When you're running uphill, don't try to charge up it; you'll spend all your energy by the time you get to the top. Try to run relaxed. Keep your hands loose, and keep your shoulders away from your ears. Just think of letting the road rise to meet you.
Be sure to sandwich each run with a warmup and cooldown of 5 to 10 minutes of walking and easy jogging, even on days that call for short, easy runs. Doing so will help you feel more comfortable on the run and will help prevent injuries such as muscle pulls.
Today is your long, slow distance (LSD) run. The long run is the backbone of any successful training program. It builds your aerobic base, increases your endurance, boosts confidence, and helps you rehearse some of the gear and fuel strategies you'll need for the race. It also helps you prepare for the psychological challenge of racing for a few hours. Since you'll be running farther, you can go out slower than you usually do. On these days your goal is just to complete the distance feeling good.
The purpose of easy days is to develop the endurance, strength, and cardiovascular fitness you'll need for the race. You don't want to take them so fast that you're sore the next day. At the end of the run, you want to feel like you have the energy to run longer.
If you don't have hills where you live, you can improvise. Bridges, parking garages, and steps can all provide substitutes for hills if the area where you live is pancake flat. Just watch your step--and look out for traffic!
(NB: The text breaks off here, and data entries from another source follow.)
(** X7. [ld] with an address register above 8 reports nothing: the
    refused register latches the error and bit 0 of [flags], the load from
    address 0 that follows succeeds and clears the error, and [Step]
    returns [nil]. Registers and memory are unchanged; a machine whose
    [flags] were 0 is now halted. *)
Theorem ld_with_refused_register_halts_silently (c : Cpu) (r1 r2 : Z) (rest : list Z) :
  length (reg c) = 8%nat → (4 ≤ length (mem c))%nat →
  err c = None → 0 ≤ buf_i c → 8 < r2 →
  drop (Z.to_nat (buf_i c)) (buf_s c) = Asm.OpLd :: r1 :: r2 :: rest →
  ∃ c', Step c = Done None c' ∧
        c' = set_flags (Z.lor (flags c) 1) (moved (reg c) (buf_i c + 3) (wrap32 (pc c + 3)) c) ∧
        (flags c = 0 → State c' = false).
Proof.
  intros Hlen Hmem Herr Hi Hr Hdrop.
  destruct (mem c) as [|b0 [|b1 [|b2 [|b3 m]]]] eqn:Hm; simpl in Hmem; try lia.
  eexists. split_and!; [|reflexivity|by intros ->].
  erewrite Step_fetch; [|done..|reflexivity].
  erewrite (operands_ok 2 _ _ _ [r1; r2] rest); [|done|done|exact Hdrop|done|done].
  unfold mbind, M_bind. rewrite readReg_above_8 by done.
  erewrite readImm_0 by (cbn; exact Hm).
  cbn. rewrite pc_after. same_state.
Qed.

Lemma ld_with_refused_register_halts_silently_witness :
  let c := boot [Asm.OpLd; 0; 9; Asm.OpP; 0] in
  ∃ c', Step c = Done None c' ∧ State c' = false.
Proof.
  intros c.
  destruct (ld_with_refused_register_halts_silently c 0 9 [Asm.OpP; 0])
    as (c' & Hstep & _ & Hhalt);
    [reflexivity|vm_compute; lia|reflexivity|done|lia|reflexivity|].
  exists c'. split; [done|]. by apply Hhalt.
Defined.

Lemma ops_None (op : Z) : ¬ (0 ≤ op ≤ 16) → ops op = None.
Proof.
  intros Hop. unfold ops.
  repeat (case_decide as H; [exfalso; apply Hop; rewrite H; by vm_compute|clear H]).
  done.
Qed.

(** X8. A byte that is no opcode: [Step] returns [invalid opcode] with
    the byte in hexadecimal, has consumed the byte, and leaves everything
    else as it was, [pc] included; the error is returned but not latched
    in the machine. *)
Theorem Step_invalid_opcode (c : Cpu) (op : Z) (rest : list Z) :
  err c = None → 0 ≤ buf_i c → is_u32 (pc c) →
  drop (Z.to_nat (buf_i c)) (buf_s c) = op :: rest → ¬ (0 ≤ op ≤ 16) →
  Step c = Done (Some ("invalid opcode: " +:+ hex_pad 2 op)) (set_buf_i (buf_i c + 1) c).
Proof.
  intros Herr Hi Hpc Hdrop Hop. unfold Step, mbind, M_bind.
  rewrite (read_ok 1 c [op] rest) by done.
  unfold get. change (err (set_buf_i _ c)) with (err c). rewrite Herr.
  unfold modify. change (default 0 (head [op])) with op. rewrite ops_None by done.
  unfold mret, M_ret. f_equal. cbn.
  replace (wrap32 (wrap32 (pc c + 1) - 1)) with (pc c).
  - by destruct c.
  - unfold wrap32. rewrite Zminus_mod_idemp_l.
    replace (pc c + 1 - 1) with (pc c) by lia. symmetry. by apply wrap32_id.
Qed.

Lemma Step_invalid_opcode_witness :
  let c := boot [17] in
  Step c = Done (Some "invalid opcode: 11"%string) (set_buf_i 5 c).
Proof.
  intros c.
  apply (Step_invalid_opcode c 17 []);
    [reflexivity|done|by unfold is_u32|reflexivity|lia].
Defined.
Next week, you're going to be attempting your first race-pace miles. So it's a good idea to get a sense of what a realistic race pace and finishing time will be. Just plug a recent race time into the training calculator at runnersworld.com/trainingcalculator. If you haven't run recently, you can do a 1-mile time trial. Go to a track or a flat, 1-mile stretch of road. After a warmup, run 1 mile at a fast effort, and note your time. Run 1 mile to cool down. Plug that time into a training calculator to get an estimate of your finishing time for the half marathon. Also, look at the training paces to figure out what your easy training pace should be.